Wearable technology is the latest development by the big technological companies. Featuring all the functionality (plus more) of the average smart phone, these devices mimic the appearance of everyday items such as glasses and watches. Google Glass and the Apple Watch are hotly anticipated by tech-lovers everywhere and it will only be a matter of time before they filter throughout society in the same manner as the smart phone.

But this presents a problem for the entertainment industry.

With the creation of these wearable technology items, how do they stop product theft?

The US film industry is quite worried about these technological innovations. Giving consumers access to high quality video-recording within everyday items, there are great fears surrounding piracy. Where it was previously easy to spot a bulky video camera in a cinema, it is significantly more difficult to see someone recording a film with their watch or glasses.

The current debate surrounds what should be done with these devices when consumers enter the cinema. Does it policy remain the same as smart phones with consumers being instructed to turn off and put away their devices? Should they be collected upon entry and returned one consumers exit?

There is no definitive answer to this issue yet, but if smart phones are anything to go by, then there will be constant flouting of these rules no matter the policy. And who is to blame?


Okay, television isn’t the only object to blame for this constant disregard for rules, but it is an important consideration for the cinema.

The way we watch television and the way we watch a movie in the cinemas is remarkably different. We are used to holding the remote in one hand and a phone, tablet or laptop in the other when we watch television. When we are in the cinema, consumers are asked to ignore this nagging urge for technology and focus purely on the screen.

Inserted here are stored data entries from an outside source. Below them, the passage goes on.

Lemma has_nested_annotations_false :
  (forall n, 1 <= n <= node_count self -> has_nested_annotations self n = Ok false) ->
  acyclic self (annotation_graph self).
Proof using Type.
  intros Hscan n Hn.
  assert (exists c, edge self (annotation_graph self) n c) as (c&(tag&Ht&Hv)&rs&Hrs&Hc)
    by (inversion Hn; eauto).
  specialize (Hscan n (node_tag_bound self _ _ Ht)). cbn in Hv, Hrs.
  unfold has_nested_annotations in Hscan. rewrite Ht in Hscan. cbn [mbind outcome_bind] in Hscan.
  rewrite Hv in Hscan. cbn [negb] in Hscan.
  destruct (exact_fields self n 3) as [start|e| |]; cbn [mbind outcome_bind] in *; try discriminate.
  destruct (node_set_range self (start +w 2) 0) as [[s l]|e| |]; cbn [mbind outcome_bind] in *;
    try discriminate.
  injection Hscan as [= ->%N.eqb_eq]%negb_false_iff. injection Hrs as <-.
  apply list_elem_of_fmap in Hc as (i&_&Hi%elem_of_rev_range%elem_of_range).
  pose proof (wrapping_add_le s 0). lia.
Qed.

Lemma has_nested_annotations_safe n : safe (has_nested_annotations self n).
Proof using Type. unfold has_nested_annotations. safe_decoder. Qed.

Lemma annotation_readable `{LT : LowercaseTable} n maximum :
  validate_annotation self n maximum = Ok tt -> readable (annotation_graph self) n.
Proof using Type.
  unfold validate_annotation. intros H. inv_ok.
  unfold validate_annotation_set in *. inv_ok. apply forM_Ok in H. rewrite Forall_forall in H.
  match goal with Hs : exact_fields self n 3 = Ok ?s,
    Hr : node_set_range self (?s +w 2) 0 = Ok (?i, ?l) |- _ =>
      exists (annotation_read self <$> rev_range i l); split; [cbn; by rewrite Hs; cbn; rewrite Hr|] end.
  intros r (i&->&Hi%elem_of_rev_range)%list_elem_of_fmap.
  specialize (H i ltac:(done)). unfold annotation_read.
  inv_ok. repeat match goal with H : _ = Ok _ |- _ => rewrite H; cbn [mbind outcome_bind]; clear H end.
  match goal with H : negb _ = false |- _ => rewrite H end. eauto.
Qed.
End annotation_graph.

(** ** The class-expression graph *)

Section class_graph.
Context (self : DirectColumns).

Lemma recursive_child_safe n : safe (recursive_class_single_child self n).
Proof using Type. auto with safe. Qed.

Lemma class_child_spec n c m : class_child self n = Ok c -> c = Some m ->
  n = m /\ exists tag, node_tag self n = Ok tag /\ is_recursive_class_expression_tag tag = true.
Proof using Type.
  unfold class_child. intros H ->. inv_ok.
  match goal with H : (if ?b then _ else _) = Some _ |- _ => destruct b eqn:?; [injection H as ->|done] end.
  eauto.
Qed.

Lemma class_child_safe n : safe (class_child self n).
Proof using Type. unfold class_child. solve_safe. Qed.

#[export] Instance class_laws : GraphLaws self (class_graph self).
Proof using Type.
  split; cbn; unfold class_reads.
  - intros n. solve_safe.
  - intros n rs r Hn Hr. pose proof class_child_safe. inv_ok.
    match type of Hn with context [is_aggregate_tag ?t] => destruct (is_aggregate_tag t) end; inv_ok.
    + apply list_elem_of_fmap in Hr as (i&->&_). solve_safe.
    + match type of Hn with context [match ?o with _ => _ end] => destruct o end; inv_ok.
      by apply list_elem_of_singleton in Hr as ->.
  - intros n rs c Hn Hc. inv_ok.
    match type of Hn with context [is_aggregate_tag ?t] => destruct (is_aggregate_tag t) end; inv_ok.
    + apply list_elem_of_fmap in Hc as (i&Hi&_). symmetry in Hi. apply bind_Ok in Hi as (m&_&Hm).
      destruct (class_child_spec _ _ _ Hm eq_refl) as (->&tag&?&?). by exists tag.
    + match type of Hn with context [match ?o with _ => _ end] => destruct o end; inv_ok.
      apply list_elem_of_singleton in Hc. symmetry in Hc.
      destruct (class_child_spec _ _ _ Hc eq_refl) as (->&tag&?&?). by exists tag.
  - intros n rs Hn. inv_ok.
    match type of Hn with context [is_aggregate_tag ?t] => destruct (is_aggregate_tag t) end; inv_ok.
    + rewrite length_fmap.
      match goal with H : node_set_range _ _ _ = Ok (?s, ?l) |- _ =>
        apply node_set_range_Ok in H as (?&_); pose proof (length_rev_range s l) end. lia.
    + match type of Hn with context [match ?o with _ => _ end] => destruct o end; inv_ok. cbn. lia.
Qed.

Lemma has_recursive_class_edge_safe n : safe (has_recursive_class_edge self n).
Proof using Type. unfold has_recursive_class_edge. safe_decoder. Qed.

(** The first edge of a cycle. *)
Lemma cycle_edge g n : tc (edge self g) n n -> exists c, edge self g n c.
Proof using Type. inversion 1; eauto. Qed.

Lemma has_recursive_class_edge_false :
  (forall n, 1 <= n <= node_count self -> has_recursive_class_edge self n = Ok false) ->
  acyclic self (class_graph self).
Proof using Type.
  intros Hscan n (c&(tag&Ht&Hv)&rs&Hrs&Hc)%cycle_edge.
  specialize (Hscan n (node_tag_bound self _ _ Ht)). cbn in Hv, Hrs.
  unfold has_recursive_class_edge in Hscan. unfold class_reads in Hrs.
  rewrite Ht in Hscan, Hrs. cbn [mbind outcome_bind] in Hscan, Hrs. rewrite Hv in Hscan.
  cbn [negb] in Hscan. destruct (is_aggregate_tag tag).
  - destruct (exact_fields self n 1) as [start|e| |]; cbn [mbind outcome_bind] in *; try discriminate.
    destruct (node_set_range self start 2) as [[s l]|e| |]; cbn [mbind outcome_bind] in *;
      try discriminate.
    apply bind_Ok in Hscan as ([[]|[]]&Hf&[=]). injection Hrs as <-.
    apply list_elem_of_fmap in Hc as (i&Hi&Hr%elem_of_rev_range). symmetry in Hi.
    apply bind_Ok in Hi as (m&Hm&Hcm). destruct (class_child_spec _ _ _ Hcm eq_refl) as (->&t&Htag&Hrec).
    destruct (fold_until_Continue _ _ _ _ Hf i Hr) as ([]&[]&Hk). rewrite Hm in Hk.
    cbn in Hk. rewrite Htag in Hk. cbn in Hk. by rewrite Hrec in Hk.
  - destruct (recursive_class_single_child self n) as [[m|]|e| |]; cbn [mbind outcome_bind] in *;
      try discriminate.
    injection Hrs as <-. apply list_elem_of_singleton in Hc. symmetry in Hc.
    destruct (class_child_spec _ _ _ Hc eq_refl) as (->&t&Htag&Hrec).
    rewrite Htag in Hscan. cbn in Hscan. congruence.
Qed.

Lemma class_child_total n :
  sized self.(node_tags) -> 1 <= n <= node_count self -> exists c, class_child self n = Ok c.
Proof using Type.
  intros Hs Hn. unfold class_child. destruct (node_tag_total self n Hs Hn) as [t ->].
  cbn. eauto.
Qed.
(** [selected_root_count] counts the roots [root_is_selected] selects. *)
Lemma selected_root_count_spec : postings_ok ->
  selected_root_count self = Ok (len selected_roots).
Proof using Type.
  intros Hok. pose proof Hok as [Hi He Hr].
  assert (Hiff : forall i, i ∈ range 0 (root_count self) ->
    root_is_selected self i = Ok true <-> selected i).
  { intros i Hin%elem_of_range.
    destruct (root_is_selected_spec i Hok) as (b&->&Hb); [lia|]. rewrite <- Hb. naive_solver. }
  unfold selected_root_count, selected_roots, selected in *.
  destruct (is_empty self.(included_root_ids)) eqn:Hempty; cbn [negb].
  - assert (Hf : filter (fun i => root_is_selected self i = Ok true) (range 0 (root_count self)) =
                 filter (fun i => i + 1 ∉ positions false) (range 0 (root_count self))).
    { apply filter_ext_in. intros i Hin. by rewrite Hiff, elem_of_positions. }
    rewrite Hf. pose proof (length_listed_roots false He) as Hl.
    pose proof (length_filter_not (fun i => i + 1 ∈ positions false) (range 0 (root_count self))) as Hn.
    rewrite length_range, N.sub_0_r in Hn. rewrite Hl in Hn.
    change (len (excluded_root_ids self) / 4) with (posting_count false).
    unfold checked_sub. destruct (N.leb_spec (posting_count false) (root_count self)); [|lia].
    cbn [ok_or]. f_equal. unfold len. revert Hn.
    generalize (length (filter (fun i => i + 1 ∉ positions false) (range 0 (root_count self)))). lia.
  - assert (Hf : filter (fun i => root_is_selected self i = Ok true) (range 0 (root_count self)) =
                 filter (fun i => i + 1 ∈ positions true) (range 0 (root_count self))).
    { apply filter_ext_in. intros i Hin. by rewrite Hiff, elem_of_positions. }
    rewrite Hf. f_equal. unfold len at 2. by rewrite (length_listed_roots true Hi), N2Nat.id.
Qed.
End selection.

Section reach.
Context (self : DirectColumns) (resident_self : resident self) (wf : well_formed self).

(** ** The reference relation *)

Definition field_refers (i c : usize) : Prop :=
  (field_kind self i = Ok COMPONENT_NODE /\ field_node self i = Ok c) \/
  exists kind start length j,
    field_kind self i = Ok kind /\ kind ∈ [COMPONENT_SET; COMPONENT_SEQUENCE] /\
    field_value self i = Ok start /\ field_length self i = Ok length /\
    start <= j < start + length /\
    map_ok u8_of_byte (index self.(item_kinds) j) = Ok COMPONENT_NODE /\ item_node self j = Ok c.

Definition refers (n c : usize) : Prop :=
  exists start end_ i, field_range self n = Ok (start, end_) /\ start <= i < end_ /\ field_refers i c.

(** ** Marks and queue *)

Definition marked (r : list bool) (n : usize) : Prop := get r n = Some true.
Definition unmarked (r : list bool) : nat := length (filter (fun b => b = false) r).

Lemma unmarked_insert r i : r !! i = Some false -> (unmarked (<[i := true]> r) + 1)%nat = unmarked r.
Proof using Type.
  unfold unmarked. revert i. induction r as [|b r IH]; intros [|i] H; [done..| |].
  - injection H as ->. change (<[0%nat := true]> (false :: r)) with (true :: r).
    rewrite !filter_cons, decide_False, decide_True by done. cbn [length]. lia.
  - change (<[S i := true]> (b :: r)) with (b :: <[i := true]> r).
    rewrite !filter_cons. specialize (IH i H). destruct (decide (b = false)); cbn [length]; lia.
Qed.

(** [st'] is [st] after the nodes of [C] were queued. *)
Record queued (C : usize -> Prop) (st st' : list usize * list bool) : Prop := {
  q_len : len st'.2 = len st.2;
  q_mark n : marked st'.2 n <-> marked st.2 n \/ C n;
  q_stack n : n ∈ st'.1 <-> n ∈ st.1 \/ (C n /\ ~ marked st.2 n);
  q_count : (length st'.1 + unmarked st'.2 = length st.1 + unmarked st.2)%nat;
}.

#[export] Instance marked_dec r n : Decision (marked r n).
Proof using Type. unfold marked. apply _. Defined.

Lemma queued_none st : queued (fun _ => False) st st.
Proof using Type. split; naive_solver. Qed.

Lemma queued_trans C D a b c : queued C a b -> queued D b c -> queued (fun n => C n \/ D n) a c.
Proof using Type.
  intros H1 H2. split.
  - rewrite (q_len _ _ _ H2). apply H1.
  - intros n. rewrite (q_mark _ _ _ H2), (q_mark _ _ _ H1). tauto.
  - intros n. rewrite (q_stack _ _ _ H2), (q_stack _ _ _ H1), (q_mark _ _ _ H1).
    pose proof (q_mark _ _ _ H1 n). destruct (decide (marked b.2 n)); tauto.
  - rewrite (q_count _ _ _ H2). apply H1.
Qed.

Lemma queued_iff C D a b : (forall n, C n <-> D n) -> queued C a b -> queued D a b.
Proof using Type.
  intros H Hq. split; try apply Hq; intros n; rewrite <- H; apply Hq.
Qed.

Lemma queue_reachable_node_spec st c :
  c < len st.2 -> exists st', queue_reachable_node st c = Ok st' /\ queued (eq c) st st'.
Proof using Type.
  destruct st as [stack r]. cbn [snd]. intros Hc. unfold queue_reachable_node.
  destruct (index_lt r c Hc) as [b Hb]. rewrite Hb. cbn [mbind outcome_bind].
  apply index_Ok in Hb. destruct b.
  - eexists. split; [done|]. split; cbn; try done.
    + intros n. split; [auto|]. by intros [?|<-].
    + intros n. split; [auto|]. intros [?|[<- ?]]; done.
  - destruct (store_lt r c true Hc) as [k Hk]. rewrite Hk. cbn [mbind outcome_bind].
    eexists. split; [done|]. pose proof (store_Ok _ _ _ _ Hk) as (_&Hlen&Hget).
    split; cbn [fst snd length]; [done| | |].
    + intros n. unfold marked. rewrite Hget. destruct (N.eqb_spec n c); naive_solver.
    + intros n. rewrite elem_of_cons. unfold marked. split.
      * intros [->|?]; [right; split; [done|]; by rewrite Hb|by left].
      * intros [?|[<- _]]; auto.
    + unfold store in Hk. destruct (c <? len r); [|done]. injection Hk as <-.
      rewrite get_lookup in Hb. pose proof (unmarked_insert r _ Hb). lia.
Qed.
Lemma axiom_anonymous_ids_spec :
  safe (run (axiom_anonymous_ids self)) /\
  forall ids, run (axiom_anonymous_ids self) = Ok ids ->
    ids.(global_positions) = None /\ ids.(single_position) = None /\
    StronglySorted N.lt ids.(node_ids) /\ Sorted canonically_before ids.(node_ids) /\
    (forall n, n ∈ ids.(node_ids) <-> axiom_anonymous n).
Proof using V.
  destruct run_axiom_anonymous_ids as (r&Hlen&Hm&->).
  assert (Hl : forall n, n ∈ range 1 (len r) -> 1 <= n <= node_count self).
  { intros n Hn%elem_of_range. rewrite Hlen in Hn. unfold table_size in Hn. lia. }
  split.
  { apply safe_bind; [apply scan_nodes_safe; intros; apply safe_bind; [auto with safe|done]|].
    intros [] _; [|done]. apply safe_bind; [by apply check_anonymous_order_safe|done]. }
  intros ids (has&Hscan&H)%bind_Ok. destruct has; cbn [negb] in H.
  - apply bind_Ok in H as (st&Hst&[= <-]). cbn [node_ids global_positions single_position].
    apply (check_anonymous_order_Ok r _ _ _ Hlen Hl) in Hst as [Hs _].
    split; [done|]. split; [done|]. split; [apply filter_sorted, range_from_sorted|]. split; [done|].
    intros n. rewrite list_elem_of_filter. split.
    + intros [Hp Hn%Hl]. apply (is_reachable_anonymous_Ok r n Hlen Hn) in Hp as [Hmk Ha].
      split; [done|]. by apply Hm.
    + intros Hn. pose proof (axiom_anonymous_bound n Hn) as Hb. destruct Hn as [Ha Hr].
      split; [apply (is_reachable_anonymous_Ok r n Hlen Hb); split; [by apply Hm|done]|].
      apply elem_of_range. rewrite Hlen. unfold table_size. lia.
  - injection H as <-. cbn. split; [done|]. split; [done|]. split; [constructor|]. split; [constructor|].
    intros n. split; [by intros ?%elem_of_nil|]. intros Hn.
    pose proof (scan_nodes_false _ _ Hscan n (axiom_anonymous_bound n Hn)) as Hf.
    destruct Hn as [Ha _]. unfold is_anonymous in Ha. cbn beta in Hf. rewrite Ha in Hf. done.
Qed.
End axiom_ids.

(** ** Theorems *)

Lemma ascending_index l i x : ascending l -> get l i = Some x -> i <= x.
Proof.
  intros Ha. revert x. induction i as [|i IH] using N.peano_ind; intros x Hx; [lia|].
  destruct (get_lt_Some l i) as [y Hy]; [apply get_Some_lt in Hx; lia|].
  pose proof (Ha i (N.succ i) y x ltac:(lia) Hy Hx). specialize (IH y Hy). lia.
Qed.

(** The identifier of the [i]-th collected individual. *)
Definition identifier (position : usize) : text := str "_:genid" ++ str (pretty (2147483648 + position)).

Lemma render_member self ids n i : Validated self ->
  run (axiom_anonymous_ids self) = Ok ids -> get ids.(node_ids) i = Some n ->
  render ids n = Ok (identifier i).
Proof.
  intros V Hids Hi.
  destruct (proj2 (axiom_anonymous_ids_spec self) ids Hids) as (Hg&Hs&Hsort&_&Hm).
  apply sorted_ascending in Hsort. rewrite (render_plain ids i n Hg Hs Hsort Hi).
  apply render_anonymous_identifier_Ok. split; [|done].
  pose proof (ascending_index _ _ _ Hsort Hi).
  assert (Hn : n <= node_count self) by (by apply (axiom_anonymous_bound self), Hm, (get_elem_of _ i)).
  assert (Hc : node_count self <= usize_max / 2).
  { apply N.Div0.div_le_mono. apply (resident_tags _ validated_resident). }
  assert (2147483648 + usize_max / 2 <= usize_max) by (vm_compute; discriminate). lia.
Qed.

Lemma axiom_anonymous_ids_transparent self : Transparent (axiom_anonymous_ids self).
Proof.
  pose proof (reach_transparent self) as Htr.
  unfold axiom_anonymous_ids, queue_selected_axioms, check_anonymous_order. solve_transparent.
Qed.

(** C22: On validated columns [axiom_anonymous_ids] never panics, and when it
    succeeds it returns, in ascending node order and in strict canonical order
    of (scope, key), exactly the anonymous individuals that the selected axiom
    roots reach; a concurrent cancellation is reported or has no effect. *)
Theorem axiom_anonymous_ids_correct self obs :
  Validated self ->
  safe (run (axiom_anonymous_ids self)) /\
  (forall ids, run (axiom_anonymous_ids self) = Ok ids ->
    StronglySorted N.lt ids.(node_ids) /\ Sorted (canonically_before self) ids.(node_ids) /\
    forall n, n ∈ ids.(node_ids) <->
      is_anonymous self n /\ exists root, selected_axiom self root /\ rtc (refers self) root n) /\
  (fst (axiom_anonymous_ids self obs 0%nat) = Err Cancelled \/
   fst (axiom_anonymous_ids self obs 0%nat) = run (axiom_anonymous_ids self)).
Proof.
  intros V. destruct (axiom_anonymous_ids_spec self) as [Hsafe Hspec].
  split; [done|]. split; [intros ids (_&_&?&?&?)%Hspec; done|].
  pose proof (axiom_anonymous_ids_transparent self). apply transparent_obs.
Qed.

(** After [axiom_anonymous_ids], [render] names every collected
    individual: the [i]-th is [_:genid(2147483648 + i)], two individuals never
    share a name, and a node that was not collected is rejected. *)
Theorem render_correct self ids :
  Validated self -> run (axiom_anonymous_ids self) = Ok ids ->
  (forall i n, get ids.(node_ids) i = Some n -> render ids n = Ok (identifier i)) /\
  (forall n m t, render ids n = Ok t -> render ids m = Ok t -> n = m) /\
  (forall n, ~ axiom_anonymous self n ->
     render ids n =
     Err (malformed "encoded anonymous individual lost its axiom-derived identifier")).
Proof.
  intros V Hids. destruct (proj2 (axiom_anonymous_ids_spec self) ids Hids) as (Hg&Hs&Hsort&_&Hm).
  apply sorted_ascending in Hsort.
  assert (Hout : forall n, n ∉ ids.(node_ids) -> render ids n =
    Err (malformed "encoded anonymous individual lost its axiom-derived identifier")).
  { intros n Hn. unfold render. by rewrite (proj2 (binary_search_None _ n Hsort) Hn). }
  split; [intros i n; by apply (render_member self)|]. split.
  - intros n m t Hn Ht.
    destruct (decide (n ∈ ids.(node_ids))) as [[i Hi]%elem_of_get|E]; [|by rewrite Hout in Hn].
    destruct (decide (m ∈ ids.(node_ids))) as [[j Hj]%elem_of_get|E]; [|by rewrite Hout in Ht].
    rewrite (render_plain ids i n Hg Hs Hsort Hi) in Hn.
    rewrite (render_plain ids j m Hg Hs Hsort Hj) in Ht.
    assert (i = j) as -> by (by eapply render_anonymous_identifier_inj). congruence.
  - intros n Hn. apply Hout. by rewrite Hm.
Qed.

Lemma axiom_anonymous_ids_correct_witness :
  (exists ids, run (axiom_anonymous_ids sample) = Ok ids /\ ids.(node_ids) = [9]) /\
  safe (run (axiom_anonymous_ids sample)).
Proof.
  split; [eexists; split; [by vm_compute|done]|].
  exact (proj1 (axiom_anonymous_ids_correct sample quiet sample_validated)).
Defined.

Lemma render_correct_witness :
  let ids := {| node_ids := [9]; global_positions := None; single_position := None |} in
  run (axiom_anonymous_ids sample) = Ok ids /\
  render ids 9 = Ok (str "_:genid2147483648") /\
  forall n m t, render ids n = Ok t -> render ids m = Ok t -> n = m.
Proof.
  cbn zeta. split; [by vm_compute|]. split; [by vm_compute|].
  apply (render_correct sample); [apply sample_validated|by vm_compute].
Defined.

Because we are exposed to television a lot more frequently than we visit the cinema, these behaviours have become ingrained making it rather difficult to switch off. We have become conditioned to multi-task. Think about other problems while watching a screen. Look up information about the movie. Who hasn’t vaguely recognised an actor in a show or movie while sitting on their couch and then turned to Google immediately to find out who they are?

This is where the issue with wearable technology will arise. Wearable technology will only strengthen this multi-tasking section of our entertainment behaviour making these out-of-date rules even more difficult to accept. It is already hard enough to put down the smart phone, now customers are going to be instructed to lose their glasses and watches as well.

There isn’t really a solution yet for the cinema, but it is something that all other entertainment mediums need to start considering. It will be near impossible to police whether consumers are using wearable technology to record the product, so maybe it is time to approach it via another way.

How can the experience be changed so that a mere video recording does not substitute paying the ticket price and going to experience the event first hand?